§ Records for the task:
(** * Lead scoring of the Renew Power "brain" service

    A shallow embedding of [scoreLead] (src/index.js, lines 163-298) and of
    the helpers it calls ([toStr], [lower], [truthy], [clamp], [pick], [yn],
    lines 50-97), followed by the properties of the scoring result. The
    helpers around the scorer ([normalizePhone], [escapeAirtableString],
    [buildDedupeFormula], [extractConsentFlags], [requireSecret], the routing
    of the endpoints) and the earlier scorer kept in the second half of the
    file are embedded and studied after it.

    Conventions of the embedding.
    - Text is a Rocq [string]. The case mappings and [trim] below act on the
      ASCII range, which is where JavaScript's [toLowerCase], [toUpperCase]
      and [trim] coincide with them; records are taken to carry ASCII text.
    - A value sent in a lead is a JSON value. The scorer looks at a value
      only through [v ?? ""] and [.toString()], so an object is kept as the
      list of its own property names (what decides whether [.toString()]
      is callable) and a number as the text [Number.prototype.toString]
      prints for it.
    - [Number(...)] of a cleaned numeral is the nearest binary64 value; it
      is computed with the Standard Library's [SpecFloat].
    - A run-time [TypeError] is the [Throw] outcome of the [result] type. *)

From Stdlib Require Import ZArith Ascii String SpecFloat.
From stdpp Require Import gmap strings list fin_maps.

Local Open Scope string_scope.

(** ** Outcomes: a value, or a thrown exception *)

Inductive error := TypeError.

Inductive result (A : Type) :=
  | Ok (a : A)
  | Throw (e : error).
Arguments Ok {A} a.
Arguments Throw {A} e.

§ Activity:
Only one span is to be repeated: the line with "Inductive error := TypeError." through the final line of the entries above, word for word.

§ Exercise output:
Inductive error := TypeError.

Inductive result (A : Type) :=
  | Ok (a : A)
  | Throw (e : error).
Arguments Ok {A} a.
Arguments Throw {A} e.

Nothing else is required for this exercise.